女嫌いのスパダリと、2次元命な天才少女が、カップルVTuberをするようです。

***

 心がざわざわするようなこともあったけど、今は、普段通りに振る舞おう!

 そんなわけで。
 今日も今日とて私たちは配信部屋に集まっていた。

「今日は、替え歌の歌詞を考えたいんだ!」
「替え歌?」

 首をかしげるかなくんに、私はパソコンの画面を見せる。

「うん。
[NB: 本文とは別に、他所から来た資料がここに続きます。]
(** A call that reserves its ID and then writes *)
Lemma write_checkpointed (call : Call (option string)) name (body : Z -> DB (option string)) :
  (forall next, call (workflow_ctx id next)
     = (Ok (body (default 0 next)), workflow_ctx id (Some (default 0 next + 1)))) ->
  (forall fid d r, is_cancelled id d = false -> operation_outputs d !! (id, fid) = Some r ->
     body fid d = (replay_write P name id fid r, d)) ->
  (forall fid d, db_ok d -> operation_outputs d !! (id, fid) = None ->
     leaves_checkpoint P (replay_write P name id fid) id fid d (body fid d)) ->
  checkpointed_call call.
Proof. intros Hc Hr Hl next fid. eexists. split; [apply Hc|]. eexists. split; [apply Hr|apply Hl]. Qed.

Lemma quiet_insert_notification now u dest topic m ser :
  quiet id (insert_notification now u dest topic m ser).
Proof.
  split; [auto with preserves|]. apply fixes_outputs. intros d.
  unfold insert_notification, bind, require_workflow. by repeat (case_match; simplify_eq/=).
Qed.

Lemma quiet_upsert_event fid key v : quiet id (upsert_event id fid key v).
Proof.
  split; [auto with preserves|]. apply fixes_outputs. intros d.
  unfold upsert_event, bind, require_workflow. by repeat (case_match; simplify_eq/=).
Qed.

Lemma quiet_append_stream key fid v ser : quiet id (append_stream id key fid v ser).
Proof.
  split; [auto with preserves|]. apply fixes_outputs. intros d. unfold append_stream, insert_rows.
  by repeat (case_match; simplify_eq/=).
Qed.

Lemma send_checkpointed dest msg topic idem : checkpointed_call (DBOS.send P rd dest (inr msg) topic idem).
Proof.
  apply (write_checkpointed _ DBOS_FUNCNAME_SEND (fun fid =>
           void P (Messaging.send (ap_executorID P) (ar_uuid rd) (ar_now rd) id fid dest msg.1 topic msg.2 idem
                     (ar_start rd) (ar_end rd)))).
  - intros next. unfold DBOS.send. unfold bind at 1. rewrite ensure_launched. reflexivity.
  - intros fid d r Hc Hr. apply (translate_replays P _ _ _ _ _ (world_of rd (ret None)) _ _ Hc Hr).
  - intros fid d Hd Hn.
    apply (translate_records P _ _ _ _ _ (world_of rd (ret None)) _ Hd (quiet_insert_notification _ _ _ _ _ _) Hn).
Qed.

Lemma step_write_checkpointed (call : Call (option string)) name (m : Z -> DB unit) :
  (forall next, call (workflow_ctx id next)
     = (Ok (void P (write_step (ap_executorID P) name id (default 0 next) (m (default 0 next)) (ar_start rd)
                      (ar_end rd))), workflow_ctx id (Some (default 0 next + 1)))) ->
  (forall fid, quiet id (m fid)) -> checkpointed_call call.
Proof.
  intros Hc Hm. apply (write_checkpointed _ name (fun fid =>
    void P (write_step (ap_executorID P) name id fid (m fid) (ar_start rd) (ar_end rd))) Hc).
  - intros fid d r Hx Hr. rewrite (void_write_step P name id fid _ (world_of rd (ret None))).
    by apply write_void_replays.
  - intros fid d Hd Hn. rewrite (void_write_step P name id fid _ (world_of rd (ret None))).
    by apply write_void_records.
Qed.

Lemma setEvent_checkpointed key v : checkpointed_call (DBOS.setEvent P rd key (inr v)).
Proof.
  apply (step_write_checkpointed _ DBOS_FUNCNAME_SETEVENT (fun fid => upsert_event id fid key (EventRow v.1 v.2))).
  - intros next. unfold DBOS.setEvent. unfold bind at 1. rewrite ensure_launched. reflexivity.
  - intros fid. apply quiet_upsert_event.
Qed.

Lemma writeStream_checkpointed key v : checkpointed_call (DBOS.writeStream P rd key (inr v)).
Proof.
  apply (step_write_checkpointed _ DBOS_FUNCNAME_WRITESTREAM (fun fid => append_stream id key fid v.1 v.2)).
  - intros next. unfold DBOS.writeStream. unfold bind at 1. rewrite ensure_launched. reflexivity.
  - intros fid. apply quiet_append_stream.
Qed.

Lemma closeStream_checkpointed key : checkpointed_call (DBOS.closeStream P rd key).
Proof.
  apply (step_write_checkpointed _ DBOS_FUNCNAME_CLOSESTREAM (fun fid =>
           append_stream id key fid DBOS_STREAM_CLOSED_SENTINEL (Some "portable_json"))).
  - intros next. unfold DBOS.closeStream. unfold bind at 1. rewrite ensure_launched. reflexivity.
  - intros fid. apply quiet_append_stream.
Qed.

(** Every one of these calls is checkpointed under the next function ID. *)
Lemma facade_durable call : durable call -> checkpointed_call call.
Proof.
  destruct 1 as [q|q|k lim off|k p Hp|k o t Ht|ids b|ids q|later k start new o Hne| | |dest msg topic idem|key v|key v|key
                |f|n|n|n|n|n sc ab tz q late Hlate].
  - apply after_launch, internal_checkpointed, quiet_reading.
  - apply after_launch, internal_checkpointed, quiet_reading.
  - apply after_launch, internal_checkpointed, quiet_reading.
  - apply after_launch. destruct Hp as [Hlo Hhi]. apply Z.ltb_ge in Hlo, Hhi. rewrite Hlo, Hhi.
    apply internal_checkpointed, quiet_void, quiet_operation; [apply op_setWorkflowPriority|].
    unfold setWorkflowPriority. auto with fixes.
  - apply after_launch. rewrite Ht. apply internal_checkpointed, quiet_void, quiet_operation; [apply op_setWorkflowDelay|].
    unfold setWorkflowDelay. auto with fixes.
  - apply after_launch, internal_checkpointed, quiet_void, quiet_operation; [apply op_cancelWorkflows|]. apply fixes_cancel.
  - apply after_launch, internal_checkpointed, quiet_void, quiet_operation; [by apply op_resumeWorkflows|].
    unfold resumeWorkflows. auto with fixes.
  - apply after_launch, internal_checkpointed. apply quiet_bind; [|intros a; apply quiet_ret].
    apply quiet_operation; [apply op_forkWorkflow|by apply fixes_fork].
  - apply (internal_checkpointed (ret (ap_write_number P (ar_now rd))) "DBOS.now"), quiet_ret.
  - apply (internal_checkpointed (ret (ap_write_text P (ar_uuid rd))) "DBOS.randomUUID"), quiet_ret.
  - apply send_checkpointed.
  - apply setEvent_checkpointed.
  - apply writeStream_checkpointed.
  - apply closeStream_checkpointed.
  - apply after_launch, transactional_checkpointed, quiet_reading.
  - apply after_launch, transactional_checkpointed, quiet_reading.
  - apply after_launch, transactional_checkpointed, quiet_void, quiet_schedule; [apply op_deleteSchedule|done].
  - apply after_launch, transactional_checkpointed, quiet_void, quiet_schedule; [apply op_setScheduleStatus|done].
  - apply after_launch, transactional_checkpointed, quiet_void, quiet_schedule; [apply op_setScheduleStatus|done].
  - intros next fid. unfold bind at 1. rewrite Hlate.
    specialize (Hlate (workflow_ctx id None)). unfold DBOS.updateSchedule, bind at 1 in Hlate.
    rewrite ensure_launched in Hlate. unfold bind at 1 2 in Hlate.
    destruct (of_sum _ _) as [[[]|e] c]; [|discriminate Hlate].
    destruct (of_sum _ c) as [[[]|e] c']; [|discriminate Hlate]. injection Hlate as <- _.
    apply (transactional_checkpointed
             (void P (updateSchedule n (WorkflowScheduleUpdateOf sc None ab tz q))) "DBOS.updateSchedule").
    apply quiet_void, quiet_schedule; [apply op_updateSchedule|].
    intros d; unfold updateSchedule; by destruct (_ !! n).
Qed.


End facade.

(** * Witnesses *)

Definition ex_api : ApiPlatform :=
  {| ap_serializeError := fun _ => "error";
     ap_deserializeResError := fun e _ => JsError e;
     ap_write_nothing := None;
     ap_write_number := fun n => Some (stringify_Z n);
     ap_write_text := fun s => Some s;
     ap_write_statuses := fun _ => None;
     ap_write_steps := fun _ => None;
     ap_write_schedules := fun _ => None;
     ap_write_schedule := fun _ => None;
     ap_Date_parse := parse_Z;
     ap_jsonb_contains := fun _ _ => false;
     ap_name_le := String.leb;
     ap_valid_timezone := fun _ => true;
     ap_executorID := "exec-1";
     ap_appVersion := "v1";
     ap_enablePatching := true;
     ap_launched := true |}.

Definition ex_call : CallReadings := CallReadingsOf 60 61 60 [60; 60] "uuid-1".

(** The clock is read, another workflow is cancelled and an event is set, at once. *)
Definition ex_calls : list (Call (option string)) :=
  [DBOS.now ex_api ex_call; DBOS.cancelWorkflows ex_api ex_call ["wf-2"] false;
   DBOS.setEvent ex_api ex_call "key" (inr (Some "1", None))].


(** * What the calls do not do *)

(** In the body of a step of the workflow [id] *)
Definition in_step_ctx (id : string) (next : option Z) (stepID : Z) : DBOSLocalCtx :=
  workflow_ctx id next <| cx_curStepFunctionId := Some stepID |>.

Lemma step_runs_directly P rd m name id next s :
  runInternalStep_call P rd m name (in_step_ctx id next s) = (Ok m, in_step_ctx id next s).
Proof. done. Qed.

(** In a step, [DBOS.forkWorkflow] forks the workflow and then refuses to give its handle. *)
Lemma forkWorkflow_in_step_forks_and_throws P rd read k startStep new o id next s d t d' :
  let c := in_step_ctx id next s in
  let fork := (DBOS.fork_id rd new c).1 in
  ap_launched P = true ->
  (Fork.forkWorkflow (ar_now rd) k startStep fork o ;*
     ret (ap_write_text P fork)) d = (Ok t, d') ->
  exists body, DBOS.forkWorkflow P rd read c k startStep new o c = (Ok body, c)
    /\ body d = (Throw (DBOSInvalidWorkflowTransitionError
                          (Some "Invalid call to `retrieveWorkflow` inside a `transaction` or `step`")), d').
Proof.
  intros c fork Hl Hf. unfold DBOS.forkWorkflow, DBOS.then_retrieve, DBOS.forkWorkflow_step, bind at 1.
  unfold ensureDBOSIsLaunched. rewrite Hl. unfold ret at 1. fold fork. unfold c. rewrite step_runs_directly.
  eexists. split; [reflexivity|]. cbv beta. rewrite Hf. unfold DBOS.retrieveWorkflow. by rewrite Hl.
Qed.

(** A fork takes the ID that is assigned for the next workflow, but its replay leaves it there, for
    the next workflow that is started. *)
Lemma forkWorkflow_replay_leaves_ID rd wfid fid later d x :
  cx_idAssignedForNextWorkflow later = Some x -> x <> "" -> is_cancelled wfid d = false ->
  DBOS.fork_id rd None later = (x, later <| cx_idAssignedForNextWorkflow := None |>)
  /\ DBOS.forkWorkflow_context rd wfid fid None d later
     = match operation_outputs d !! (wfid, fid) with
       | None => later <| cx_idAssignedForNextWorkflow := None |>
       | Some _ => later
       end.
Proof.
  intros Hx Hne Hc.
  assert (DBOS.fork_id rd None later = (x, later <| cx_idAssignedForNextWorkflow := None |>)) as Hf.
  { unfold DBOS.fork_id, getNextWFID. cbn [truthy_str]. rewrite Hx. by destruct x. }
  split; [exact Hf|]. unfold DBOS.forkWorkflow_context. rewrite Hf, getOperationResult_run, Hc.
  by destruct (operation_outputs d !! (wfid, fid)).
Qed.

(** In a step, so does [DBOS.resumeWorkflows]. *)
Lemma resumeWorkflows_in_step_resumes_and_throws P rd k ids q id next s d d' :
  ap_launched P = true ->
  Management.resumeWorkflows (ar_now rd) (k :: ids) q d = (Ok tt, d') ->
  exists body c, DBOS.resumeWorkflows P rd (k :: ids) q (in_step_ctx id next s) = (Ok body, c)
    /\ body d = (Throw (DBOSInvalidWorkflowTransitionError
                          (Some "Invalid call to `retrieveWorkflow` inside a `transaction` or `step`")), d').
Proof.
  intros Hl Hr. unfold DBOS.resumeWorkflows, DBOS.then_retrieve, DBOS.resumeWorkflows_step, bind at 1.
  unfold ensureDBOSIsLaunched. rewrite Hl. unfold ret at 1. rewrite step_runs_directly.
  eexists _, _. split; [reflexivity|]. cbv beta. unfold void, bind. rewrite Hr. unfold ret.
  unfold DBOS.retrieveWorkflow. by rewrite Hl.
Qed.

(** [DBOS.patch] looks at the next function ID and takes it only when the check is over: a call
    made meanwhile reserves the same one. *)
Lemma patch_shares_its_ID P rd name (call : Call (option string)) id next body :
  ap_enablePatching P = true ->
  call (workflow_ctx id (Some next)) = (Ok body, workflow_ctx id (Some (next + 1))) ->
  exists rest, (let* p := DBOS.patch P rd name in let* _ := call in ret p.1) (workflow_ctx id (Some next))
    = (Ok rest, workflow_ctx id (Some (next + 1)))
  /\ rest = checkPatch (ar_now rd) id next name false.
Proof.
  intros Hp Hc. unfold DBOS.patch, DBOS.patch_call. unfold bind at 1. cbn. rewrite Hp. cbn.
  unfold bind. unfold workflow_ctx in Hc. rewrite Hc. eexists. split; reflexivity.
Qed.

(** [DBOS.createSchedule] reserves its ID after its first [await]: a call that is made after it,
    without waiting, takes the ID before. *)
Lemma createSchedule_reserves_late P rd s text (call : Call (option string)) id next body :
  ap_launched P = true -> DBOS.validate_spec P s = inr tt -> DBOS.ss_context s = inr text ->
  call (workflow_ctx id (Some next)) = (Ok body, workflow_ctx id (Some (next + 1))) ->
  exists late,
    (let* late := DBOS.createSchedule P rd s in let* _ := call in ret late) (workflow_ctx id (Some next))
      = (Ok late, workflow_ctx id (Some (next + 1)))
    /\ late (workflow_ctx id (Some (next + 1)))
       = (Ok (transactional_step P
                (world_of rd (void P (Schedules.createSchedule (DBOS.internal_schedule (ar_uuid rd) s text))))
                "DBOS.createSchedule" id (next + 1)), workflow_ctx id (Some (next + 1 + 1))).
Proof.
  intros Hl Hv Hs Hc. unfold DBOS.createSchedule. unfold bind at 1 2. unfold ensureDBOSIsLaunched. rewrite Hl, Hv.
  cbv [of_sum ret bind]. rewrite Hc. eexists. split; [reflexivity|]. by rewrite Hs.
Qed.
(** The checks of a schedule and its context, and the schedule that is stored *)
Definition internal_schedule (scheduleId : string) (c : ClientSchedule) : dbos_error + WorkflowScheduleInternal :=
  match validateCrontab (cs_schedule c) with
  | inl e => inl e
  | inr _ =>
      match validate_timezone (cs_cronTimezone c) with
      | inl e => inl e
      | inr _ =>
          match cs_context c with
          | inl e => inl e
          | inr context =>
              inr {| si_scheduleId := scheduleId;
                     si_scheduleName := cs_scheduleName c;
                     si_workflowName := cs_workflowName c;
                     si_workflowClassName := default "" (cs_workflowClassName c);
                     si_schedule := cs_schedule c;
                     si_status := "ACTIVE";
                     si_context := context;
                     si_lastFiredAt := None;
                     si_automaticBackfill := default false (cs_automaticBackfill c);
                     si_cronTimezone := cs_cronTimezone c;
                     si_queueName := cs_queueName c |}
          end
      end
  end.

(** [createSchedule] *)
Definition createSchedule (scheduleId : string) (c : ClientSchedule) : DB unit :=
  let* schedInternal := lift (internal_schedule scheduleId c) in
  Schedules.createSchedule schedInternal.

(** [listSchedules] and [getSchedule], up to parsing the contexts *)
Definition listSchedules (filters : ScheduleFilters) (d : sysdb) : list WorkflowScheduleInternal :=
  Schedules.listSchedules name_le filters d.

Definition getSchedule (name : string) (d : sysdb) : option WorkflowScheduleInternal :=
  Schedules.getSchedule name d.

(** [deleteSchedule], [pauseSchedule] and [resumeSchedule] *)
Definition deleteSchedule (name : string) : DB unit := Schedules.deleteSchedule name.

Definition pauseSchedule (name : string) : DB unit := setScheduleStatus name "PAUSED".

Definition resumeSchedule (name : string) : DB unit := setScheduleStatus name "ACTIVE".

(** [updateSchedule]; a context that is among the keys is given by its serialization. *)
Definition updateSchedule (name : string) (schedule : option string) (context : option (dbos_error + string))
    (automaticBackfill : option bool) (cronTimezone queueName : option (option string)) : DB unit :=
  let* _ := lift (match schedule with Some s => validateCrontab s | None => inr "" end) in
  let* _ := lift (validate_timezone (default None cronTimezone)) in
  let* text := match context with
               | Some c => let* t := lift c in ret (Some t)
               | None => ret None
               end in
  Schedules.updateSchedule name
    (WorkflowScheduleUpdateOf schedule text automaticBackfill cronTimezone queueName).

(** The loop of [applySchedules]: each schedule has a random ID. *)
Fixpoint internal_schedules (schedules : list (string * ClientSchedule))
    : dbos_error + list WorkflowScheduleInternal :=
  match schedules with
  | [] => inr []
  | (id, c) :: rest =>
      match internal_schedule id c with
      | inl e => inl e
      | inr s => match internal_schedules rest with inl e => inl e | inr l => inr (s :: l) end
      end
  end.

(** [applySchedules] *)
Definition applySchedules (schedules : list (string * ClientSchedule)) : DB unit :=
  let* internals := lift (internal_schedules schedules) in Schedules.applySchedules internals.
End platform.

(** [setLatestApplicationVersion] *)
Definition setLatestApplicationVersion (now : Z) (versionName : string) : DB unit :=
  updateApplicationVersionTimestamp versionName now.

End DBOSClient.

(** * Lemmas *)

Lemma init_new rd s d :
  db_ok d -> workflow_status d !! i_workflowUUID s = None ->
  (exists k r q x, workflow_status d !! k = Some r /\ i_queueName s = Some q /\ i_deduplicationID s = Some x
     /\ holds_key q x r = true)
  /\ (exists i q k, DBOSClient.init rd s d = (Throw (DBOSQueueDuplicatedError i q k), d))
  \/ (forall k r q x, workflow_status d !! k = Some r -> i_queueName s = Some q -> i_deduplicationID s = Some x ->
        holds_key q x r = false)
  /\ DBOSClient.init rd s d
     = (Ok tt, d <| workflow_status ::= <[i_workflowUUID s := status_to_row (er_now rd) s None]> |>).
Proof.
  intros Hd Hn. unfold DBOSClient.init, bind.
  destruct (init_fresh_cases (er_now rd) (er_nowMs rd) s None None d (ok_dedup _ Hd) Hn)
    as [[(k & r & Hk & Hc) ->]|[Hc ->]]; [done|left|right].
  - split; [|eauto]. apply dedup_clash_true in Hc as (q & x & Hq & Hq' & Hx & Hx'). exists k, r, q, x.
    rewrite holds_key_spec. done.
  - split; [|done]. intros k r q x Hk Hq Hx. apply not_true_iff_false. intros [Hq' Hx']%holds_key_spec.
    specialize (Hc k r Hk). rewrite (proj2 (dedup_clash_true _ r)) in Hc; [done|].
    exists q, x. simpl. done.
Qed.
こういうのがあって……」

 まず流したのは、とある転生をモチーフにした、合成音声が歌う曲。
 そして次に、私の推しているVチューバーの縦型動画を再生する。
 それは、活動開始までの人生を替え歌の歌詞にして歌ったものだった。

 真剣そうにその動画を見ていたかなくんは、動画を最後まで再生しきったあと、私の方に向き直る。

「こういうのをやりたいってこと?」
「うん、そう!」

 笑顔で頷きながら、私は胸の奥がちくりと痛むのを感じていた。

 ……実は、純粋にこれがやりたいっていうよりは、別の目的があるんだ。
 それは、かなくんの過去について、知りたいってこと。

 あっ、おいそこ、笑うな!
 中2にもなって聞きたいことも聞けないだなんて、恥ずかしいんだよ……!
 うーん、でもこれ、むしろ中2になったから、成長したからこそ聞けないのかも?
 だって小学生なら無邪気に聞けてた気がする。

 あ! また思考がそれちゃった……。

 ええと、なんで過去が知りたいかって言うとね。
 普通に気になるってのもあるけど、アンチの人と知り合いかもしれないから。
 それと、女嫌いになったきっかけがどこかにあるかもしれないから。

「私が歌詞に入れたいのは……まず絵描きやってて、お絵描きの合間にVチューバーを見てたこと。それでVモデルを作って、買ってもらったこと。自分のデビューは考えたことがなかったけど、かなくんと出会って、ビビッときたこと……かなぁ? かなくんは?」

 かなくんは、どんな過去を、歌詞に入れるんだろう?
 心臓の音が速くなるのを感じながら、私はかなくんの言葉を待った。